I would like to say to them, “Jesus, are you so desperate to make an extra buck that you’ll help poison your countrymen? To help a hostile, totalitarian country?”

Conservatives love to praise corporate businessmen, but often overlook the fact that many of them are unprincipled sociopaths who would sell their daughter for a buck if they could get away with it.

To be sure, it is not just the corporations. A lot of the blame goes to our country’s politicians who gave concessions to the Chinese, looked the other way and patted each other on the back as our factories were closed, those politicians who gave China “Most Favored Nation” status.

There is plenty of blame to go around. One can also blame the extortionist unions which force corporations to pay a worker $40/hr. for turning a screw clockwise and $55/hr. to turn the same screw counterclockwise and have thereby motivated management to look elsewhere for reasonable labor costs.

Regardless, it’s time to boycott Chinese goods, and I am not the only one advocating this measure.

Intellectual property theft

But there is another reason behind my refusal to buy goods made in China, aside from their built-in obsolescence and toxicity (although that in itself is more than enough reason not to). China steals our intellectual property via cybertheft, forces U.S. companies in China to transfer technology, engages in industrial espionage through its extensive espionage network inside the US, hacks our computers, dumps into our markets to put U.S. companies out of business, subsidizes state-owned enterprises to compete with Western firms and manipulates its currency.

Human rights abuses

China’s human rights records is abysmal and has engaged in virtual genocide. It is bullying other, smaller, weaker countries that are its neighbors. It is a totalitarian state which oppresses its citizens. It has destroyed Hong Kong democracy.

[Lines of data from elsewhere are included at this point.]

Lemma collect_terminates fuel : forall st,
  _done_streaming st = false ->
  length (_streaming_result st) < fuel ->
  is_Some (gather fuel st).
Proof.
  induction fuel as [|fuel IH]; intros st Hd Hlen; [lia|].
  cbn [collect]. destruct (next st) as [[e|r] st'] eqn:Hn.
  - destruct e; by eexists.
  - destruct (next_row_inv st r st' Hd Hn) as (o & rest & Hs & _ & ->).
    destruct (IH (advanced 1 rest st)) as [[[e|rs] st''] Hc].
    + done.
    + cbn. rewrite Hs in Hlen. cbn in Hlen. lia.
    + rewrite Hc. by eexists.
    + rewrite Hc. by eexists.
Qed.

Lemma collect_returns_complete fuel : forall st rows st',
  gather fuel st = Some (inr rows, st') ->
  _done_streaming st' = true /\ is_Some (metadata st').
Proof.
  induction fuel as [|fuel IH]; intros st rows st' Hc; [done|].
  cbn [collect] in Hc.
  pose proof (next_stop_completes st) as Hstop.
  destruct (next st) as [[[a|cls msg|cls msg]|r] st1]; cbn in Hstop.
  - injection Hc as <- <-. by apply (Hstop a).
  - done.
  - done.
  - destruct (gather fuel st1) as [[[e1|rs] st2]|] eqn:Hc1; [done| |done].
    injection Hc as <- <-. by eapply IH.
Qed.

(** The end sentinel on a source that has nothing after it. *)
Lemma metadata_fetch_failure_exhausted st :
  _done_streaming st = false ->
  _streaming_result st = [Yield PyNone] ->
  next st = (inl (wrap (StopIteration "")),
             set_done_streaming true (advanced 2 [] st)).
Proof. intros Hd Hs. run. by rewrite Hd, Hs. Qed.

Ltac consumed k :=
  exists k; split; [lia|]; split; [cbn; lia|]; split; [|by split]; cbn;
  first [ done
        | by repeat match goal with
                    | H : _streaming_result _ = _ |- _ => rewrite H
                    end ].

(** *** Further main theorems *)

(** X4: a request whose done flag is set is frozen: no sequence of
    [__iter__] and [__next__] calls changes any of its attributes. *)
Theorem done_request_frozen cs st :
  _done_streaming st = true ->
  run_calls PYCBC_ERROR_MAP InternalSDKException_value py_str deserialize
    metadata_failure cs st = st.
Proof.
  intros Hd. induction cs as [|c cs IH]; [done|].
  cbn. by rewrite call_done_frozen.
Qed.

(** X5: once the done flag is set [__next__] never raises [StopIteration]
    again: [n] calls return [n] times [None], and a loop that calls
    [__next__] until [StopIteration] does not end, whatever the fuel. *)
Theorem next_after_done_never_ends st :
  _done_streaming st = true ->
  (forall n,
     next_n PYCBC_ERROR_MAP InternalSDKException_value py_str deserialize
       metadata_failure n st = (inr (replicate n RNone), st)) /\
  (forall fuel,
     collect PYCBC_ERROR_MAP InternalSDKException_value py_str deserialize
       metadata_failure fuel st = None).
Proof.
  intros Hd. split.
  - induction n as [|n IH]; [done|].
    cbn [next_n replicate]. unfold bind at 1. rewrite next_when_done by done.
    unfold bind at 1. by rewrite IH.
  - induction fuel as [|fuel IH]; [done|].
    cbn [collect]. rewrite next_when_done by done. by rewrite IH.
Qed.

(** X6: when the metadata retrieval after the end sentinel fails, the caller
    does not get [StopIteration]: an exhausted source gives the internal-SDK
    exception, a [CouchbaseException] of the source passes as it is, any
    other exception is wrapped.  The done flag is set all the same and the
    metadata is left as it was. *)
Theorem metadata_fetch_failure st :
  _done_streaming st = false ->
  (_streaming_result st = [Yield PyNone] ->
     next st = (inl (wrap (StopIteration "")),
                set_done_streaming true (advanced 2 [] st))) /\
  (forall cls msg rest,
     _streaming_result st =
       Yield PyNone :: Throw (CouchbaseExc cls msg) :: rest ->
     next st = (inl (CouchbaseExc cls msg),
                set_done_streaming true (advanced 2 rest st))) /\
  (forall cls msg rest,
     _streaming_result st = Yield PyNone :: Throw (OtherExc cls msg) :: rest ->
     next st = (inl (wrap (OtherExc cls msg)),
                set_done_streaming true (advanced 2 rest st))) /\
  (forall a rest,
     _streaming_result st = Yield PyNone :: Throw (StopIteration a) :: rest ->
     next st = (inl (wrap (StopIteration a)),
                set_done_streaming true (advanced 2 rest st))).
Proof.
  intros Hd. repeat split; intros; run; by rewrite Hd, H.
Qed.

Lemma call_metadata_guarded c st :
  (is_Some (_metadata st) -> _done_streaming st = true) ->
  is_Some
    (_metadata (run_call PYCBC_ERROR_MAP InternalSDKException_value py_str
                  deserialize metadata_failure c st)) ->
  _done_streaming (run_call PYCBC_ERROR_MAP InternalSDKException_value py_str
                     deserialize metadata_failure c st) = true.
Proof.
  intros Hinv. destruct c; unfold run_call.
  - destruct (_done_streaming st) eqn:Hd.
    + by rewrite iter_done.
    + destruct (_started_streaming st) eqn:Hs.
      * rewrite iter_streaming by done. cbn. intros Hm. by apply Hinv in Hm.
      * rewrite iter_not_started by done. cbn. intros Hm.
        by apply Hinv in Hm.
  - destruct (next_metadata_guarded st) as [Hm|Hdone]; [|done].
    rewrite Hm. intros Hsome. by apply next_done_stays, Hinv.
Qed.

Lemma call_rank_grows c st :
  state_rank (stream_state st) <=
  state_rank
    (stream_state (run_call PYCBC_ERROR_MAP InternalSDKException_value py_str
                     deserialize metadata_failure c st)).
Proof.
  destruct c; unfold run_call.
  - destruct (_done_streaming st) eqn:Hd.
    + by rewrite iter_done.
    + destruct (_started_streaming st) eqn:Hs.
      * by rewrite iter_streaming.
      * rewrite iter_not_started by done. unfold stream_state. cbn.
        rewrite Hd, Hs. cbn. lia.
  - destruct (keeps_next st) as [_ Hs]. unfold stream_state. rewrite Hs.
    destruct (_done_streaming st) eqn:Hd.
    + by rewrite next_done_stays.
    + destruct (_done_streaming (snd (next st))), (_started_streaming st);
        cbn; lia.
Qed.

(** X7: when the source ends right after the end sentinel, with no metadata
    response, [execute] raises the internal-SDK exception instead of
    returning the N rows it has pulled; the request is [Done] and its
    metadata is still what it was. *)
Theorem execute_missing_trailer_raises st objs rows fuel :
  _started_streaming st = false ->
  _done_streaming st = false ->
  _connection st = map (fun o => Yield (Obj o)) objs ++ [Yield PyNone] ->
  Forall2 (fun o r => produce deserialize (row_factory st) o = inr r)
    objs rows ->
  length objs < fuel ->
  execute PYCBC_ERROR_MAP InternalSDKException_value py_str deserialize
    metadata_failure fuel st =
    Some (inl (wrap (StopIteration "")),
          set_done_streaming true (advanced (length objs + 2) [] (opened st)))
  /\ stream_state
       (set_done_streaming true (advanced (length objs + 2) [] (opened st))) =
     Done
  /\ metadata
       (set_done_streaming true (advanced (length objs + 2) [] (opened st))) =
     metadata st.
Proof.
  intros Hs Hd Hc Hall Hfuel. split; [|done].
  unfold execute, py_list. rewrite iter_not_started by done.
  replace fuel with (length objs + S (fuel - S (length objs))) by lia.
  rewrite (collect_rows objs rows (opened st) [Yield PyNone]) by done.
  cbn [collect].
  rewrite (metadata_fetch_failure_exhausted
             (advanced (length objs) [Yield PyNone] (opened st))) by done.
  rewrite advanced_twice. cbn.
  by replace (length objs + 2) with (S (S (length objs))) by lia.
Qed.

(** X8: a source that is exhausted without having sent the end sentinel is
    taken for the end of the stream, and the failed metadata retrieval makes
    [__next__] raise the internal-SDK exception: two pulls, the done flag
    set, no metadata.  Draining a new request on such a source raises it
    too, rather than returning the empty list. *)
Theorem exhausted_source_is_internal_error :
  (forall st,
     _done_streaming st = false -> _streaming_result st = [] ->
     next st = (inl (wrap (StopIteration "")),
                set_done_streaming true (advanced 2 [] st))) /\
  (forall st fuel,
     _started_streaming st = false -> _done_streaming st = false ->
     _connection st = [] -> 0 < fuel ->
     execute PYCBC_ERROR_MAP InternalSDKException_value py_str deserialize
       metadata_failure fuel st =
     Some (inl (wrap (StopIteration "")),
           set_done_streaming true (advanced 2 [] (opened st)))).
Proof.
  assert (Hnext : forall st,
            _done_streaming st = false -> _streaming_result st = [] ->
            next st = (inl (wrap (StopIteration "")),
                       set_done_streaming true (advanced 2 [] st))).
  { intros st Hd Hs. run. rewrite Hd, Hs. cbn. rewrite Hs. cbn.
    unfold count_pull, set_done_streaming, advanced. cbn. by rewrite Hs. }
  split; [exact Hnext|].
  intros st fuel Hs Hd Hc Hfuel. unfold execute, py_list.
  rewrite iter_not_started by done. destruct fuel as [|fuel]; [lia|].
  cbn [collect]. by rewrite (Hnext (opened st)) by done.
Qed.

(** X9: a [CouchbaseException] raised by the source, by the serializer or by
    the row factory leaves [__next__] as it is, not wrapped; the item is
    consumed and the done flag is not set. *)
Theorem couchbase_exception_unchanged st cls msg rest :
  _done_streaming st = false ->
  (_streaming_result st = Throw (CouchbaseExc cls msg) :: rest \/
   exists o, _streaming_result st = Yield (Obj o) :: rest /\
             produce deserialize (row_factory st) o =
               inl (CouchbaseExc cls msg)) ->
  __next__ PYCBC_ERROR_MAP InternalSDKException_value py_str deserialize
    metadata_failure st =
  (inl (CouchbaseExc cls msg), advanced 1 rest st).
Proof.
  intros Hd [Hs|(o & Hs & Hp)]; run; rewrite Hd, Hs; [done|]. cbn.
  unfold produce in Hp.
  destruct (deserialize o) as [e|d]; cbn; [by simplify_eq|].
  destruct (row_factory st) as [ctor| |]; cbn; [|done..].
  destruct (ctor d); by simplify_eq.
Qed.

Fraudolent scientific research

On top of everything, a lot of Chinese scientific, published, research has been found to be fraudulent. Furthermore, China has developed a predatory journal industry; these are supposedly “scientific” or “scholarly” journals which will publish research from other countries for a hefty “publication fee.” These journals have no editorial staff, no peer review, no standards, no distribution, and will publish literally anything that is sent to them. I, and others in the scientific arena, are daily bombarded with emails inviting us to publish in their journals – and it doesn’t matter if the journal is not in my field. So, if I am a geologist, I will nonetheless be invited to make an “outstanding contribution” to a journal of gynecology.

Obviously, I could go on and on, but suffice it to say that everyone in the Western world would do well to boycott Chinese goods whenever possible and, if one has to pay a few cents more for a product, it is worth it for one’s peace of mind. And don’t expect politicians to do anything.